Dans ces conditions, il n’y a absolument aucune raison pour que la grève de Vale soit isolée et se limite à ce que les Métallos lancent des appels serviles aux dirigeants impitoyables de Vale pour qu’ils «reviennent à la table des négociations». C’est le produit direct des efforts déterminés du syndicat depuis le début pour saboter la grève des mineurs. Bien que le syndicat possède des centaines de millions de dollars d’actifs, il affame les grévistes avec une maigre indemnité de grève de 370 dollars par semaine. Soyons clairs: si on laisse les Métallos poursuivre cette stratégie, la position courageuse et militante adoptée par les grévistes de Vale sera vouée à la défaite.

La première étape pour empêcher cette issue est que les travailleurs de Vale élisent immédiatement un comité de grève de la base capable d’agir indépendamment des Métallos et en opposition à leur programme propatronal. Le comité de grève devrait partir de ce dont les travailleurs ont réellement besoin, et non de ce que Vale et les Métallos prétendent que la société peut se permettre. Les travailleurs devraient avancer une série de revendications non négociables, telles qu’une augmentation de salaire de 25 % pour compenser les années de reculs, une assurance médicale complète pour tous les travailleurs, l’abolition des salaires et des avantages sociaux à plusieurs niveaux, et le rétablissement du programme de retraite à prestations définies pour tous les travailleurs et les retraités.

Les indemnités de grève doivent être augmentées de manière significative par rapport à la somme dérisoire qui est actuellement distribuée.

Par-dessus tout, le comité devrait tisser des liens avec les mineurs en grève, les travailleurs industriels et les employés de Vale sur d’autres sites sur la base des intérêts de classe des travailleurs, qui sont opposés à la volonté impitoyable de Vale d’augmenter les profits de l’entreprise. Si Vale met en place une opération de briseurs de grève, les appels à l’intensification des moyens de pression dans l’ensemble de la compagnie transnationale doivent être intensifiés, y compris dans ses opérations canadiennes à Voisey’s Bay, Terre-Neuve, Thompson, Manitoba et Port Colborne.

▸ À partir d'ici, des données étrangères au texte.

(* ===== verification/EcallSafe.v ===== *)
(** * Every function of a call is safe

    From a call that satisfies the invariant no function of [ecall.c] leads to
    undefined behaviour; it keeps the invariant, owns or closes the flows it
    opens, and consumes the close handler when it calls it. *)

From stdpp Require Import gmap.
From S2P Require Import Prelude LibRe LibReJson Jzon EconnMsg EconnFmt EconnFmtSpec EconnFmtProps Econn EconnSpec Icall AudioLevel UserList Ecall EcallOps EcallMsg EcallSpec.

#[local] Open Scope string_scope.
#[local] Open Scope Z_scope.
#[local] Open Scope list_scope.

(** One step of the code. *)
Ltac safe_bind :=
  apply safe_bind;
  [|let a := fresh "a" in let c1 := fresh "c" in let es := fresh "es" in
    let Hs := fresh "Hs" in let Hok := fresh "Hok" in
    intros a c1 es _ Hs; assert (Hok : ecall_ok c1) by apply Hs].
Ltac safe_step :=
  lazymatch goal with
  | |- safe (uget ≫= _) _ => apply safe_get
  | |- safe (_ ≫= _) _ => safe_bind
  | |- safe (mret _) _ => apply safe_ret; assumption
  | |- safe (uwhen _ _) _ => apply safe_when; [assumption|intros ?]
  | |- safe (udone _) _ => apply safe_done
  | |- safe (umodify _) _ => apply safe_modify; try inert
  | |- safe (uemit _) _ => apply safe_emit; [assumption|reflexivity..]
  | |- safe (if ?b then _ else _) _ => destruct b eqn:?
  | |- safe (match ?o with Some _ => _ | None => _ end) _ => destruct o eqn:?
  | |- safe _ _ => solve [eauto with ecall]
  end.
Ltac safe_steps := cbv beta zeta; repeat (safe_step; cbv beta zeta).

(** Properties that were live some steps ago. *)
Ltac carry_props :=
  repeat (let r := fresh in let Hr := fresh in
          intros r Hr; eapply sp_heap; [eassumption|]; revert r Hr); done.

(** What a computation with the result [E] leaves alone. *)
Ltac run_eq E :=
  unfold call_cb, uwhen, next, umodify, uget, uemit, mbind, MU_bind, mret, MU_ret in E;
  repeat case_match; simplify_eq; reflexivity.

#[export] Hint Extern 2 (is_Some (e_econn _)) => (eapply sp_conn; [eassumption|]) : ecall.
#[export] Hint Extern 1 (ecall_ok _) => assumption : ecall.
(** A function of the connection that sends one message over the backend. *)
Lemma send_econn_sees {A B} sdp (m : (econn_message → Z) → ECM A) conn a conn' msg (k : A → EM B) c Q :
  media_ok EN sdp → e_econn c = Some conn → e_cb c CB_SEND = true →
  send_transport (msg_type msg) = Some ECONN_TRANSP_BACKEND →
  (∀ tx, tx msg = 0 → m tx conn = (a, conn', [EvSend msg])) →
  (∀ c1, view c1 = (let v := view c in {| v with v_econn := Some conn' |}) →
     sees (k a) c1 (λ b v es,
       Q b v (EeSend (v_uself (view c)) (addressed (view c) msg) None false :: es))) →
  sees (on_econn m ≫= k) c Q.
Proof.
  intros Hm Hc Hcb Ht Hr Hk.
  assert (send_err c (e_tick c) msg = 0) as Htx.
  { unfold send_err. by rewrite Ht, Hcb, (md_send _ _ Hm). }
  apply sees_bind. unfold sees at 1, wp, on_econn.
  rewrite (on_econn_with_eval _ _ _ _ _ _ _ Hc (Hr _ Htx)).
  change (sees (dispatch (λ _, undef) (e_tick c) [EvSend msg];; mret a) (after_conn c conn')
    (λ a v es, ∀ c1, view c1 = v → sees (k a) c1 (λ b v2 e2, Q b v2 (es ++ e2)))).
  cbn [dispatch]. apply sees_assoc. unfold send_handler. apply sees_assoc, sees_read. cbv zeta.
  cbn [address_msg msg_type]. rewrite Ht. hush. repeat apply sees_assoc.
  apply sees_read.
  assert (e_cb c0 CB_SEND = true) as -> by in_view. cbn [uwhen].
  apply sees_emit, sees_step, sees_step, sees_ret. intros c1 Hv1. cbn.
  apply Hk. rewrite Hv1. in_view.
Qed.

Lemma start_pending tx sdp p conn :
  ec_transp conn = Some {| sendh := true |} → ec_state conn = ECONN_PENDING_OUTGOING →
  timeout_setup (ec_conf conn) ≠ 0 → tx (setup_msg conn false sdp p false) = 0 →
  econn_start tx sdp p conn
  = (0, {| conn with ec_dir := ECONN_DIR_OUTGOING;
                     ec_tmr_local := Some (timeout_setup (ec_conf conn), TMR_LOCAL) |},
     [EvSend (setup_msg conn false sdp p false)]).
Proof.
  intros Ht Hst Htmo Htx. eval_call. rewrite Hst. cbn. rewrite set_state_eval. cbn.
  rewrite send_setup_eval. apply Z.eqb_neq in Htmo. unfold sent_err, sent. cbn. rewrite Ht. cbn.
  change (setup_msg _ false sdp p false) with (setup_msg conn false sdp p false).
  rewrite Htx, !Z.eqb_refl. cbn. by rewrite Htmo, <-Hst.
Qed.

Lemma answer_pending tx sdp p conn :
  ec_transp conn = Some {| sendh := true |} → ec_state conn = ECONN_PENDING_INCOMING →
  tx (setup_msg conn true sdp p false) = 0 →
  econn_answer tx sdp p conn
  = (0, {| conn with ec_state := ECONN_ANSWERED; ec_tmr_local := None |},
     [EvSend (setup_msg conn true sdp p false)]).
Proof.
  intros Ht Hst Htx. eval_call. rewrite Hst. cbn.
  rewrite send_setup_eval. unfold sent_err, sent. cbn. rewrite Ht. cbn.
  change (setup_msg _ true sdp p false) with (setup_msg conn true sdp p false).
  rewrite Htx, !Z.eqb_refl. cbn. by rewrite set_state_eval.
Qed.

(** The candidates of the caller's flow are complete: the offer is sent. *)
Lemma offer_sees v p sdp a conn c :
  media_ok EN sdp → view c = v → v_flow v = Some a → v_econn v = Some conn →
  v_async v = ASYNC_OFFER → v_update v = false → v_local v = Some p → v_cb v CB_SEND = true →
  ec_transp conn = Some {| sendh := true |} → ec_state conn = ECONN_PENDING_OUTGOING →
  timeout_setup (ec_conf conn) ≠ 0 →
  sees (mf_gather_handler a) c (λ _ v' es,
    v' = {| v with v_econn := Some {| conn with ec_dir := ECONN_DIR_OUTGOING;
              ec_tmr_local := Some (timeout_setup (ec_conf conn), TMR_LOCAL) |};
            v_async := ASYNC_COMPLETE |}
    ∧ es = [EeSend (v_uself v) (addressed v (setup_msg conn false (Some sdp) (Some p) false)) None false]).
Proof.
  intros Hm Hv Hf Hc Ha Hu Hp Hcb Ht Hst Htmo.
  unfold mf_gather_handler, on_flow. apply sees_read. rewrite bool_decide_true by in_view.
  cbn [negb]. apply sees_read. cbv zeta.
  assert (econn_current_state (e_econn c) = ECONN_PENDING_OUTGOING) as -> by in_view.
  change (is_ending ECONN_PENDING_OUTGOING) with false. cbv iota.
  assert (e_async c = ASYNC_OFFER) as -> by in_view. unfold offer_and_connect.
  hush. rewrite (md_mem _ _ Hm). cbn [negb].
  apply sees_assoc, (call_ret_sees _ _ _ a); [in_view|]. intros n c1 Hv1. settle.
  rewrite (md_offer _ _ Hm). cbn [fst snd]. no_err. apply sees_assoc, sees_read.
  assert (e_update c1 = false) as -> by in_view. unfold start_conn. apply sees_assoc, sees_read.
  rewrite bool_decide_false by in_view.
  assert (e_props_local c1 = Some p) as -> by in_view.
  eapply (send_econn_sees sdp); [done|in_view|in_view| | |].
  2:{ intros tx Htx. by apply start_pending. }
  { done. }
  intros c2 Hv2. settle. no_err. eapply sees_last; [reflexivity|]. split; [in_view|].
  rewrite Hv1. done.
Qed.

(** ** The offer reaches the callee *)

(** The caller as the callee's connection knows it. *)
Definition called_by (conn : econn) (uid cid sess : string) : econn :=
  {| conn with ec_state := ECONN_PENDING_INCOMING; ec_dir := ECONN_DIR_INCOMING;
     ec_sessid_remote := str_ncpy sess ECONN_ID_LEN;
     ec_userid_remote := str_ncpy uid ECONN_ID_LEN;
     ec_clientid_remote := str_ncpy cid ECONN_ID_LEN;
     ec_tmr_local := Some (timeout_setup (ec_conf conn), TMR_LOCAL) |}.

Lemma new_conn_rings tx cf uid cid sess u cl m :
  msg_type m = ECONN_SETUP → resp m = false →
  econn_recv_message tx u cl m (new_conn cf uid cid sess)
  = ((), called_by (new_conn cf uid cid sess) u cl (sessid_sender m),
     [EvConn (msg_time m) u cl (msg_age m) (setup_sdp_msg m) (setup_props m) false]).
Proof.
  intros Ht Hr. change (econn_recv_message tx u cl m) with (deliver tx (new_conn cf u cl sess) m).
  rewrite deliver_setup by (done || by split; left). unfold econn_message_isrequest. rewrite Hr.
  cbn [negb]. rewrite setup_request_idle by done. done.
Qed.

Lemma learn_peer_sees {B} u cl (k : () → EM B) c Q :
  e_userid_peer c = None → e_clientid_peer c = None →
  (∀ c1, view c1 = (let v := view c in {| v with v_upeer := Some u; v_cpeer := Some cl |}) →
         sees (k ()) c1 Q) →
  sees (learn_peer u cl ≫= k) c Q.
Proof.
  intros Hu Hc Hk. unfold learn_peer. apply sees_assoc, sees_read.
  rewrite !bool_decide_true by done. cbn [uwhen]. apply sees_assoc.
  eapply sees_set; [reflexivity|]. intros c1 Hv1. apply sees_assoc.
  eapply sees_set; [reflexivity|]. intros c2 Hv2. apply sees_assoc, sees_read. hush.
  apply Hk. rewrite Hv. unfold view at 1. cbn. autorewrite with view. by rewrite Hv1.
Qed.

(** The handler of the connection: a flow is allocated, the offer is kept and the
    application told. *)
Lemma conn_handler_sees v p sdp u cl t offer pr c :
  media_ok EN sdp → view c = v → v_upeer v = Some u → u ≠ "" → v_flow v = None →
  v_oldflow v = None → v_remote v = None → is_Some (v_econn v) → v_cb v CB_START = true →
  econn_props_get (v_heap v) (Some pr) (Some "videosend") = Some p →
  sees (econn_conn_handler t u cl offer (Some pr) false) c (λ _ v' es,
    v' = {| v with v_flow := Some (v_nflow v); v_nflow := S (v_nflow v); v_offer := offer;
                   v_remote := Some pr |}
    ∧ es = [EeStart t u cl (match p with Some s => String.eqb s "true" | None => false end)]).
Proof.
  intros Hm Hv Hu Hne Hf Ho Hr Hc Hcb Hp. unfold econn_conn_handler, conn_handler.
  apply sees_assoc, sees_read.
  assert (str_isset (e_userid_peer c) = true) as ->.
  { rewrite e_userid_peer_view, Hv, Hu, str_isset_Some. by apply bool_decide_true. }
  apply sees_assoc, sees_step. no_err. rewrite bool_decide_true by in_view. cbn [orb].
  apply sees_assoc, (alloc_flow_sees sdp); [done|in_view..|]. intros c1 Hv1. settle. no_err.
  hush. unfold set_offer_sdp. assign. hush. apply sees_assoc, sees_read.
  rewrite bool_decide_true by in_view. cbn [negb]. assign.
  unfold ecall_props_get_remote. apply sees_assoc, sees_assoc, sees_read.
  destruct Hc as [conn Hc]. assert (e_econn c4 = Some conn) as -> by in_view.
  apply (sees_ptr _ p); [in_view|].
  apply sees_assoc, callback_sees; [in_view|]. hush. hush. apply sees_step. no_err. cbn [uwhen].
  apply sees_ret. split; [in_view|done].
Qed.

(** The text of a SETUP request arrives. *)
Lemma offer_received v p sdp c now time u cl text msg h pr video :
  media_ok EN sdp → idle_view v p → view c = v →
  econn_message_decode (v_heap v) now time (Some text) = inr (Decoded msg h) →
  msg_type msg = ECONN_SETUP → resp msg = false → setup_props msg = Some pr →
  econn_props_get h (Some pr) (Some "videosend") = Some video →
  u ≠ "" → str_casecmp (Some (v_uself v)) (Some u) ≠ 0 → v_cb v CB_START = true →
  sees (ecall_transp_recv now time u cl text) c (λ _ v' es,
    ∃ sess, id_fits sess
    ∧ v' = {| v with v_econn := Some (called_by (new_conn (v_conf v) (v_uself v) (v_cself v) sess)
                                        u cl (sessid_sender msg));
                     v_flow := Some (v_nflow v); v_nflow := S (v_nflow v); v_heap := h;
                     v_remote := Some pr; v_offer := setup_sdp_msg msg;
                     v_upeer := Some u; v_cpeer := Some cl |}
    ∧ es = [EeStart (msg_time msg) u cl
              (match video with Some s => String.eqb s "true" | None => false end)]).
Proof.
  intros Hm [] Hv Hd Ht Hr Hpr Hvid Hu Hne Hcb. destruct id_uself0 as [_ Hus], id_cself0 as [_ Hcs].
  unfold ecall_transp_recv. apply sees_read.
  assert (e_heap c = v_heap v) as -> by in_view. rewrite Hd. assign.
  unfold udone, ecall_msg_recv. hush. apply sees_assoc, learn_peer_sees; [in_view..|].
  intros c2 Hv2. settle. rewrite bool_decide_false by congruence. apply sees_assoc, sees_read.
  assert (e_userid_self c2 = v_uself v) as -> by in_view.
  assert (e_clientid_self c2 = v_cself v) as -> by in_view.
  rewrite (proj2 (Z.eqb_neq _ _) Hne). cbn [andb].
  rewrite bool_decide_true by in_view. cbn [andb]. unfold econn_is_creator_full.
  rewrite !str_isset_Some, !bool_decide_true, (proj2 (Z.eqb_neq _ _) Hne) by done.
  unfold econn_message_isrequest. rewrite Hr. cbn [negb orb andb].
  apply sees_assoc, (create_sees sdp); try (done || in_view). intros sess c3 Hsess Hv3. settle. no_err.
  unfold recv_message. apply sees_assoc, sees_assoc, sees_read. rewrite bool_decide_false by in_view.
  eapply run_econn_sees; [in_view|by intros tx; apply new_conn_rings|done|]. intros c4 Hv4. settle.
  cbn [econn_handler]. rewrite Hpr.
  apply sees_bind. eapply sees_mono.
  { eapply conn_handler_sees with (p := video); try (done || in_view). }
  cbv beta. intros _ v' es [-> ->] c5 Hv5. apply sees_step, sees_ret. exists sess. split; [done|].
  split; [|done]. by rewrite Hv5.
Qed.

(** ** The callee answers *)

Lemma answer_sees v p sdp a offer conn ct cbr c :
  media_ok EN sdp → view c = v → v_econn v = Some conn → ec_state conn = ECONN_PENDING_INCOMING →
  v_flow v = Some a → v_local v = Some p → props_ok (v_heap v) p → v_offer v = Some offer →
  v_async v = ASYNC_NONE →
  sees (ecall_answer ct cbr) c (λ r v' es,
    r = 0 ∧ es = [EeFlow a (FlHandleOffer offer)] ∧ ∃ h b,
    prop_set p "muted" b (v_heap v) h
    ∧ v' = {| v with v_heap := h; v_offer := None; v_async := ASYNC_ANSWER; v_pending := true;
                     v_answered := true |}).
Proof.
  intros Hm Hv Hc Hst Hf Hp Hok Ho Ha. unfold ecall_answer. apply sees_read.
  rewrite bool_decide_false by in_view. rewrite (bool_decide_true (_ = ECONN_PENDING_INCOMING)) by in_view.
  cbn [negb]. rewrite bool_decide_false by in_view.
  do 4 hush. apply (mute_props_sees p); [in_view..|]. intros h b c4 Hs Hv4. settle.
  unfold generate_or_gather_answer. apply sees_assoc, sees_read.
  assert (e_offer c4 = Some offer) as -> by in_view. flat.
  apply (call_ret_sees _ _ _ a); [in_view|]. intros n c5 Hv5. settle.
  rewrite (md_handle_offer _ _ Hm). no_err. assign. apply sees_step. no_err.
  apply sees_assoc, (ask_sees _ _ a); [in_view|]. intros n2 c7 Hv7. settle. rewrite (md_gather _ _ Hm).
  rewrite bool_decide_true by in_view. cbn [uwhen]. assign. hush. apply sees_step. no_err.
  hush. assign. apply sees_ret. split; [done|]. split; [done|]. exists h, b. split; [done|].
  match goal with H : view ?c = _ |- view ?c = _ => rewrite H end.
  by rewrite bool_decide_true by (by rewrite Hc).
Qed.

(** The candidates of the callee's flow are complete: the answer is sent. *)
Lemma answer_sent v p sdp a conn c :
  media_ok EN sdp → view c = v → v_flow v = Some a → v_econn v = Some conn →
  v_async v = ASYNC_ANSWER → v_pending v = true → v_update v = false → v_local v = Some p →
  v_cb v CB_SEND = true → ec_transp conn = Some {| sendh := true |} →
  ec_state conn = ECONN_PENDING_INCOMING →
  sees (mf_gather_handler a) c (λ _ v' es,
    v' = {| v with v_econn := Some {| conn with ec_state := ECONN_ANSWERED; ec_tmr_local := None |};
                   v_async := ASYNC_COMPLETE |}
    ∧ es = [EeSend (v_uself v) (addressed v (setup_msg conn true (Some sdp) (Some p) false)) None false]).
Proof.
  intros Hm Hv Hf Hc Ha Hpe Hu Hp Hcb Ht Hst.
  unfold mf_gather_handler, on_flow. apply sees_read. rewrite bool_decide_true by in_view.
  cbn [negb]. apply sees_read. cbv zeta.
  assert (econn_current_state (e_econn c) = ECONN_PENDING_INCOMING) as -> by in_view.
  change (is_ending ECONN_PENDING_INCOMING) with false. cbv iota.
  assert (e_async c = ASYNC_ANSWER) as -> by in_view.
  assert (e_econn_pending c = true) as -> by in_view. unfold generate_answer. cbn [negb].
  hush. rewrite (md_mem _ _ Hm). cbn [negb].
  apply sees_assoc, (call_ret_sees _ _ _ a); [in_view|]. intros n c1 Hv1. settle.
  rewrite (md_answer _ _ Hm). cbn [fst snd]. no_err. apply sees_assoc, sees_read.
  assert (e_update c1 = false) as -> by in_view.
  assert (e_props_local c1 = Some p) as -> by in_view. flat.
  eapply (send_econn_sees sdp); [done|in_view|in_view| | |].
  2:{ intros tx Htx. by apply answer_pending. }
  { done. }
  intros c2 Hv2. settle. no_err. hush. apply sees_step. no_err.
  eapply sees_last; [reflexivity|]. split; [in_view|]. rewrite Hv1. done.
Qed.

Nous sommes tout à fait d’accord avec le commentaire du gréviste Bruce selon lequel la richesse doit être partagée – en fait, elle devrait être possédée par ceux qui la produisent, c’est-à-dire les travailleurs eux-mêmes. Mais il s’agit d’une question révolutionnaire. Les travailleurs ne partageront pas la richesse en mendiant auprès des patrons ou en comptant sur les laquais propatronaux de la bureaucratie des Métallos, mais seulement en mobilisant toute la puissance sociale de la classe ouvrière internationale en opposition à la campagne mondiale de Vale pour les profits de leurs dirigeants.